:: SOURCE MATERIAL ::

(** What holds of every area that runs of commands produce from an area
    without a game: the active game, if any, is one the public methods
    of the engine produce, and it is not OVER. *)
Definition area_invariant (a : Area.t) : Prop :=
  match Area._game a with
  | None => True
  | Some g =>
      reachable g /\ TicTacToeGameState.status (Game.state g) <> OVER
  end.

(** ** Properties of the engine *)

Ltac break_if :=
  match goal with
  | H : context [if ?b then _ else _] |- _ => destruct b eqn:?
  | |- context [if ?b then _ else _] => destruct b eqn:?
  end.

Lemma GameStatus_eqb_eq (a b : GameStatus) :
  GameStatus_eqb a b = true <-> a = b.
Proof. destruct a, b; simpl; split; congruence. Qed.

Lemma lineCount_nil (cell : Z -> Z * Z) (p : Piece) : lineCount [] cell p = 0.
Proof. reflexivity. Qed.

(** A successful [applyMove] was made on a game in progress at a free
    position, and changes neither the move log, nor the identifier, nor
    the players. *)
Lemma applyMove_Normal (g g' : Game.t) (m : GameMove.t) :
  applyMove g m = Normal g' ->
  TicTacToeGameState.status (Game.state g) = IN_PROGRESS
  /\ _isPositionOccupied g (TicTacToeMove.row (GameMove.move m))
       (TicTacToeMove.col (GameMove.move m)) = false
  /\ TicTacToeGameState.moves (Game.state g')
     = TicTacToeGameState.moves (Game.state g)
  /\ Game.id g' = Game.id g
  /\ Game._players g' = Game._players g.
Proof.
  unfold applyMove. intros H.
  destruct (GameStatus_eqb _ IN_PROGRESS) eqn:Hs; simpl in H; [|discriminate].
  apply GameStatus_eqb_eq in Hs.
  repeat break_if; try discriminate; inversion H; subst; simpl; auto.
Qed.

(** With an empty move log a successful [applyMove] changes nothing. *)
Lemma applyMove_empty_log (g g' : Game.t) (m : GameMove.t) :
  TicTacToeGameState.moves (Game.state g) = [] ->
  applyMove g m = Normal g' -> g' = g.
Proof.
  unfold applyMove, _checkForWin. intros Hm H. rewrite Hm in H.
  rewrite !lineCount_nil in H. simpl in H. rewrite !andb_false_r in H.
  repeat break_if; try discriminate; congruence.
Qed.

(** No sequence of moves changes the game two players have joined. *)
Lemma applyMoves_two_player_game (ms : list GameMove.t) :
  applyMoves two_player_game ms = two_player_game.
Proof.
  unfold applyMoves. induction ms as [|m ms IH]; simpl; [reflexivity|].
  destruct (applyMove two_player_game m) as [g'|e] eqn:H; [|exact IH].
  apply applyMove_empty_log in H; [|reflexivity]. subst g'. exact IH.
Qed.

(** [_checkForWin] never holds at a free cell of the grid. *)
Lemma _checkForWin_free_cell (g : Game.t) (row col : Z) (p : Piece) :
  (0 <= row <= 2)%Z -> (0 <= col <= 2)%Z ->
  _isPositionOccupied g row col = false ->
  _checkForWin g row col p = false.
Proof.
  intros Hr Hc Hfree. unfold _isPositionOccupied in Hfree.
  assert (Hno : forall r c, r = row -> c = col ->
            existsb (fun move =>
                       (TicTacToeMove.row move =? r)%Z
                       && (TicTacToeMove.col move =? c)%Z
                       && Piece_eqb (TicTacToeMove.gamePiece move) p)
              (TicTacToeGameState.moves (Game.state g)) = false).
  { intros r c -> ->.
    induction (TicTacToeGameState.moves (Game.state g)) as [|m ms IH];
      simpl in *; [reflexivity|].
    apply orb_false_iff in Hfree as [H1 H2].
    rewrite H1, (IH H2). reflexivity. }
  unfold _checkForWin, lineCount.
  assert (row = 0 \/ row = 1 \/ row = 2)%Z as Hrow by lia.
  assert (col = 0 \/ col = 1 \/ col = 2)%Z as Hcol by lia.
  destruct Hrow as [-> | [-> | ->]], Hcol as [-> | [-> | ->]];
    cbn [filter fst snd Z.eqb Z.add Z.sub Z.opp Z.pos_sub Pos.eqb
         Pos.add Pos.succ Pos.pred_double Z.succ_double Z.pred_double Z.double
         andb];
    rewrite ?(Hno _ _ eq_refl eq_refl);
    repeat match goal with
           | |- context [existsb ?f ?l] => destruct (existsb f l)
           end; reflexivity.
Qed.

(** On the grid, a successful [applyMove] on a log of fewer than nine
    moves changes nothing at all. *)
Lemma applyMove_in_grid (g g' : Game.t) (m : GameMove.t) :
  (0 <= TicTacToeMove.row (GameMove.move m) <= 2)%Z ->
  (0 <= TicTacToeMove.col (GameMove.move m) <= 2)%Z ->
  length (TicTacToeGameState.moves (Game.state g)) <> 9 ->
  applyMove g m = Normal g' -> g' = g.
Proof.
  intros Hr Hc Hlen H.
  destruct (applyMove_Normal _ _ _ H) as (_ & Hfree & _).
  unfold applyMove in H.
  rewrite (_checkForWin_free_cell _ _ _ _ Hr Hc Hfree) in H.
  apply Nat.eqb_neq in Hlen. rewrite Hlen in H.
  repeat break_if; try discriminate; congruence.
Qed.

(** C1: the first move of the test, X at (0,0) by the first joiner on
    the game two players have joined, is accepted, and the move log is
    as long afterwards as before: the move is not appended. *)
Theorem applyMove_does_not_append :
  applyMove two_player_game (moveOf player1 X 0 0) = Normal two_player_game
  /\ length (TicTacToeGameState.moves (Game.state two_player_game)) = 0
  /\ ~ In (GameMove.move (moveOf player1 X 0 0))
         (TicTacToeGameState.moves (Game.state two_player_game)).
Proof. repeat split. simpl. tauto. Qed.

:::
:: SOURCE MATERIAL ::

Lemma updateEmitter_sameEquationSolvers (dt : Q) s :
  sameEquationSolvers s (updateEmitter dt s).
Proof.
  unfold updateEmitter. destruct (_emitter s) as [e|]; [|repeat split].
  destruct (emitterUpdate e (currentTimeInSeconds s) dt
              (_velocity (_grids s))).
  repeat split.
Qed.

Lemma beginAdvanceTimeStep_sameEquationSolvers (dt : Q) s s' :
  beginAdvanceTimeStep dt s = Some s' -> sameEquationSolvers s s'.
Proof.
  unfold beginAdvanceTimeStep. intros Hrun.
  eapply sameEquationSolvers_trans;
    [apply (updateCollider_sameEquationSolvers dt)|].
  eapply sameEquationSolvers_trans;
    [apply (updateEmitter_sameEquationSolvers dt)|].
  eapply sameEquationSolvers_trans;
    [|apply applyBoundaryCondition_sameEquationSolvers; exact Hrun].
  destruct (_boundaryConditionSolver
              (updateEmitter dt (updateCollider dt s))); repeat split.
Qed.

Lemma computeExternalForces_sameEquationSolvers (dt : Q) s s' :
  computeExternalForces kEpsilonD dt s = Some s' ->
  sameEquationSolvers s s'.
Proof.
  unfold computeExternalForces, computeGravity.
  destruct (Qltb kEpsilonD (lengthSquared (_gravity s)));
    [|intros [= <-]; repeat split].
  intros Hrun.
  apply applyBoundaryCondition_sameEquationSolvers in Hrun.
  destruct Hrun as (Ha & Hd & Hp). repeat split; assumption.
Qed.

:::
:: SOURCE MATERIAL ::

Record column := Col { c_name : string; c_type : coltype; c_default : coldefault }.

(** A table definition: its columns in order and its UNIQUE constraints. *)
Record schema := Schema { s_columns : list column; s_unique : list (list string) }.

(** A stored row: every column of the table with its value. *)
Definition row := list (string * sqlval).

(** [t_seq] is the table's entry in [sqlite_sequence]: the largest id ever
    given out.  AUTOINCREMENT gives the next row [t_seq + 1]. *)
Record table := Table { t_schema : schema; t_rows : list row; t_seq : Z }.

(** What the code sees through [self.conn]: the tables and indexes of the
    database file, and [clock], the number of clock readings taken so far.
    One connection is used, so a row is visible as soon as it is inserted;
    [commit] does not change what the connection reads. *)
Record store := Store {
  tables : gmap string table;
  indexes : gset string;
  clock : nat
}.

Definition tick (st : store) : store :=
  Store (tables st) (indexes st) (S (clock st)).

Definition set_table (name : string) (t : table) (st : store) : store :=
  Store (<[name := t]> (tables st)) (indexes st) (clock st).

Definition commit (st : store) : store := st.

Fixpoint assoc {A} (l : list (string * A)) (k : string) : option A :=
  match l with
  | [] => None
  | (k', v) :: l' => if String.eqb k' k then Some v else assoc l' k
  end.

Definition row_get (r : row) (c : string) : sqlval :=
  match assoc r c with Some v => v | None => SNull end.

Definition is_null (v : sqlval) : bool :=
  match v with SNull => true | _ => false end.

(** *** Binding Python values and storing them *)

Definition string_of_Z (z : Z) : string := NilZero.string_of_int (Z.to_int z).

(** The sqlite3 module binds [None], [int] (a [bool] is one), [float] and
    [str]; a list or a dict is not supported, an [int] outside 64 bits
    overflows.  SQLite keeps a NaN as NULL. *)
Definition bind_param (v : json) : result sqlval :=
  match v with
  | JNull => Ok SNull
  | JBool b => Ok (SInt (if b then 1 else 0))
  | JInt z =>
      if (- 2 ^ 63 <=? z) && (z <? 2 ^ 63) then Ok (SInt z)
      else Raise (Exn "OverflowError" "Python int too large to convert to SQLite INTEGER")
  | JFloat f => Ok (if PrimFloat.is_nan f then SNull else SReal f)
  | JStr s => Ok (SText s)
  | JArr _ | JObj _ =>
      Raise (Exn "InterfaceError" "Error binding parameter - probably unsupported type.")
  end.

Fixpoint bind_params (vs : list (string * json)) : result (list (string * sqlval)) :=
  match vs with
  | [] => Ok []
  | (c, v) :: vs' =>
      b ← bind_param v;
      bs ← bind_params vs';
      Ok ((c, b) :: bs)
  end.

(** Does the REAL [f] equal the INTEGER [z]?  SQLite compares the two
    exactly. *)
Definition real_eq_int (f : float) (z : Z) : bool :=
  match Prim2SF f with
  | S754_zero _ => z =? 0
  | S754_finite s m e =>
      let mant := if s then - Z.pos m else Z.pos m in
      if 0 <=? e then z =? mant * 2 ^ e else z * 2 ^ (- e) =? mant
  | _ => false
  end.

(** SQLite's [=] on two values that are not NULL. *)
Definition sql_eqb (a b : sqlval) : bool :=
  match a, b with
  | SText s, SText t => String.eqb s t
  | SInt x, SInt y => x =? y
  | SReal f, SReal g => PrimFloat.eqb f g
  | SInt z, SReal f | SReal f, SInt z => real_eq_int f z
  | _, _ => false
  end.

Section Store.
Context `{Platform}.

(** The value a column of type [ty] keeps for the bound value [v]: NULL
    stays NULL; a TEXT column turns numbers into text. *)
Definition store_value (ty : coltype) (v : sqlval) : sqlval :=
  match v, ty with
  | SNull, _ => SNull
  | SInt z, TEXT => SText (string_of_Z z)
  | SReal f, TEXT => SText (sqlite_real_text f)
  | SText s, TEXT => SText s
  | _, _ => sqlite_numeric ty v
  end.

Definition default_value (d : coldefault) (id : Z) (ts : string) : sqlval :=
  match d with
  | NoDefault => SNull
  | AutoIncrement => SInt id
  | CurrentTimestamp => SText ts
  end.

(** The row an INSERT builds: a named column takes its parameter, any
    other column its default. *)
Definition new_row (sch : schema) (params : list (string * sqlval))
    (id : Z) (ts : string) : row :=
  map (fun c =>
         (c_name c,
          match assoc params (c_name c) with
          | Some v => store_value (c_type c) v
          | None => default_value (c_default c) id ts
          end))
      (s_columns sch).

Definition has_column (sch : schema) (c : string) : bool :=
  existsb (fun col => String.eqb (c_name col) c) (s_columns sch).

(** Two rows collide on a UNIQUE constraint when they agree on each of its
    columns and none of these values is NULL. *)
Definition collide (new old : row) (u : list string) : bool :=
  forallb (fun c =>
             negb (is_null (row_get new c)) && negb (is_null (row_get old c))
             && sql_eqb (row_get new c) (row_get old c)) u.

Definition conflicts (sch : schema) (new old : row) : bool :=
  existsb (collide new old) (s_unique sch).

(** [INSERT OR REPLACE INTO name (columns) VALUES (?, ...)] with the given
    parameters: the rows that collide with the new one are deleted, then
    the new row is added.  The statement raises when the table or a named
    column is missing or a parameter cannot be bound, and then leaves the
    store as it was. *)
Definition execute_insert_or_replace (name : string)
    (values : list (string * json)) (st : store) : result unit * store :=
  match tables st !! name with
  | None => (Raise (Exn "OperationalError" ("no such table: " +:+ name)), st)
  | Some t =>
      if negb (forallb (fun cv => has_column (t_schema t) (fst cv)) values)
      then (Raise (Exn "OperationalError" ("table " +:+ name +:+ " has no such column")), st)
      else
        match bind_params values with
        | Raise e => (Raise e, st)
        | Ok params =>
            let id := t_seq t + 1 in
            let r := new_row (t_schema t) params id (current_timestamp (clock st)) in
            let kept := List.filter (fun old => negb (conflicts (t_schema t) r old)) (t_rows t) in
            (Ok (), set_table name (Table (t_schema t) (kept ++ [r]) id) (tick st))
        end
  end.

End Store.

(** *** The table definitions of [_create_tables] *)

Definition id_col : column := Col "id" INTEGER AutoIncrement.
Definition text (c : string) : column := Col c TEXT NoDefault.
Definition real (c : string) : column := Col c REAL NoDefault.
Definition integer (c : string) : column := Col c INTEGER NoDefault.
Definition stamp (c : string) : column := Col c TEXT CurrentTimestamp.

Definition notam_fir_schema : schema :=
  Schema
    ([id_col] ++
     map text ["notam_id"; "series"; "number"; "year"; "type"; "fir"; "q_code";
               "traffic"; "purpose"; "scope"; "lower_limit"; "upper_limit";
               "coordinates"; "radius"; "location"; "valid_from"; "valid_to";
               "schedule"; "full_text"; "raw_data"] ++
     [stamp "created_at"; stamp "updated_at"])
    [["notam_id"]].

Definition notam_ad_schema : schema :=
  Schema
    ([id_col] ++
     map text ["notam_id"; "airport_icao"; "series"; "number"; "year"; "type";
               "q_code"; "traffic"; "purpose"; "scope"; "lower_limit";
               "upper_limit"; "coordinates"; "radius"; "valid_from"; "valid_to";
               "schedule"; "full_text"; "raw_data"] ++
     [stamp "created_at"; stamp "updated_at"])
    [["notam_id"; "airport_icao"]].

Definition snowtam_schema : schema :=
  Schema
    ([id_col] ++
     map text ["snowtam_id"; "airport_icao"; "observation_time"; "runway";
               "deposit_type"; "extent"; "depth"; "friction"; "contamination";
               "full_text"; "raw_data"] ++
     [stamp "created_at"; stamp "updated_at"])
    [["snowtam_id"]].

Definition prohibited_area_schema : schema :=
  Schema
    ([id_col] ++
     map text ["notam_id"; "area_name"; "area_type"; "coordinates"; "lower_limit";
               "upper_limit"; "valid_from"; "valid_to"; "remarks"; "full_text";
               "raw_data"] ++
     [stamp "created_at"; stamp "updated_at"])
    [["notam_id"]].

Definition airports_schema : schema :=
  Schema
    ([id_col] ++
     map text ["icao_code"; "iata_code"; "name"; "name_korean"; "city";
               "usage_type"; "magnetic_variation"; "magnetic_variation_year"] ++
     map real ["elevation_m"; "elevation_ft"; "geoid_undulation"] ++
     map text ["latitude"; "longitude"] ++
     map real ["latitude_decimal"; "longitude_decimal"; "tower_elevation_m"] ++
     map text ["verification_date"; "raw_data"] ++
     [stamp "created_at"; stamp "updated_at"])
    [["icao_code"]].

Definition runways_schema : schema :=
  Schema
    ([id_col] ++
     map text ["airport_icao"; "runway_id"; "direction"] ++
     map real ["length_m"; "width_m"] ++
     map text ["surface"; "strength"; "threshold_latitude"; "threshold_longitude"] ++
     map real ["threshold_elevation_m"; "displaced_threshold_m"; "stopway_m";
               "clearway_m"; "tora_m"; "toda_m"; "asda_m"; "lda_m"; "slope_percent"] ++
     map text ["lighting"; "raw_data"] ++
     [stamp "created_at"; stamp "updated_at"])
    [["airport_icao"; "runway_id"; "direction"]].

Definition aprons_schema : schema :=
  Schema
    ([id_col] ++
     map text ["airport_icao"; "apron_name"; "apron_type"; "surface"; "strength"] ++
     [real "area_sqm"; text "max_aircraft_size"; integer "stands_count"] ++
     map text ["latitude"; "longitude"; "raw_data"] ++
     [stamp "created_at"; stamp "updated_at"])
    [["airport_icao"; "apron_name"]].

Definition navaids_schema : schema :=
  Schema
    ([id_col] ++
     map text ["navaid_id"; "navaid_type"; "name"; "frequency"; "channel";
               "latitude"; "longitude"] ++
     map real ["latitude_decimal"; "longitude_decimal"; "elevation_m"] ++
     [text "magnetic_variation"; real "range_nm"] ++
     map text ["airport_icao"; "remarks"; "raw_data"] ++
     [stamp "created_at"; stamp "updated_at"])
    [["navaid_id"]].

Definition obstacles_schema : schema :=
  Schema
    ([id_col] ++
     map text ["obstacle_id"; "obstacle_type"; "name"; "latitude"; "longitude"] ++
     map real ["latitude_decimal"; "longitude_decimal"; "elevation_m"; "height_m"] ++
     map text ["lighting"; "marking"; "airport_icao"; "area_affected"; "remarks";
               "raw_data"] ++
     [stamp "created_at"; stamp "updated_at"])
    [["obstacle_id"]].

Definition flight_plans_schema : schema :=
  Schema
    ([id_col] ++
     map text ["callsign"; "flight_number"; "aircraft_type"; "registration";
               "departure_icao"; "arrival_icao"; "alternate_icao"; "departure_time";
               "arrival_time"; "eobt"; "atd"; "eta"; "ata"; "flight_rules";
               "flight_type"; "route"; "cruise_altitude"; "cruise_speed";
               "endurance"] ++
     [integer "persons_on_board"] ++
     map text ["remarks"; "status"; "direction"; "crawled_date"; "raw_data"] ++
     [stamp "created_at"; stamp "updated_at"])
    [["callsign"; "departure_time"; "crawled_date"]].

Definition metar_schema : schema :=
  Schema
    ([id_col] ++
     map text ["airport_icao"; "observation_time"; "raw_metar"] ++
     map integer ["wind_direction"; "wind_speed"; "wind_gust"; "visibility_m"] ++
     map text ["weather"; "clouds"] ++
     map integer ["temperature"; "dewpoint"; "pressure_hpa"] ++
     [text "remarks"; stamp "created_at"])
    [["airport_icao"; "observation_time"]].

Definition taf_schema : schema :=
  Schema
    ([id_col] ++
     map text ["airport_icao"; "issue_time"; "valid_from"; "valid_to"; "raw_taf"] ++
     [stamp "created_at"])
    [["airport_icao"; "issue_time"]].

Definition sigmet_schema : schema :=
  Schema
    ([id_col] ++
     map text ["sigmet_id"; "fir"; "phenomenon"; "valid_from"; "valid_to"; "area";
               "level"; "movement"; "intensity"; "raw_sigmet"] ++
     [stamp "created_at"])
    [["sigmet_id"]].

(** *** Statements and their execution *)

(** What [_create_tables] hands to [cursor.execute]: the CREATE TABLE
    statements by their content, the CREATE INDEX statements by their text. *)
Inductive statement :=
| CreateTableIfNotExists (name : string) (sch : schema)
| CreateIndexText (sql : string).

:::

Starting at the line that contains "(** What holds" and stopping after the line that contains "Lemma GameStatus_eqb_eq (a", write out every line exactly as it appears above, and no other line.

### OUTPUT OF THE TASK
(** What holds of every area that runs of commands produce from an area
    without a game: the active game, if any, is one the public methods
    of the engine produce, and it is not OVER. *)
Definition area_invariant (a : Area.t) : Prop :=
  match Area._game a with
  | None => True
  | Some g =>
      reachable g /\ TicTacToeGameState.status (Game.state g) <> OVER
  end.

(** ** Properties of the engine *)

Ltac break_if :=
  match goal with
  | H : context [if ?b then _ else _] |- _ => destruct b eqn:?
  | |- context [if ?b then _ else _] => destruct b eqn:?
  end.

Lemma GameStatus_eqb_eq (a b : GameStatus) :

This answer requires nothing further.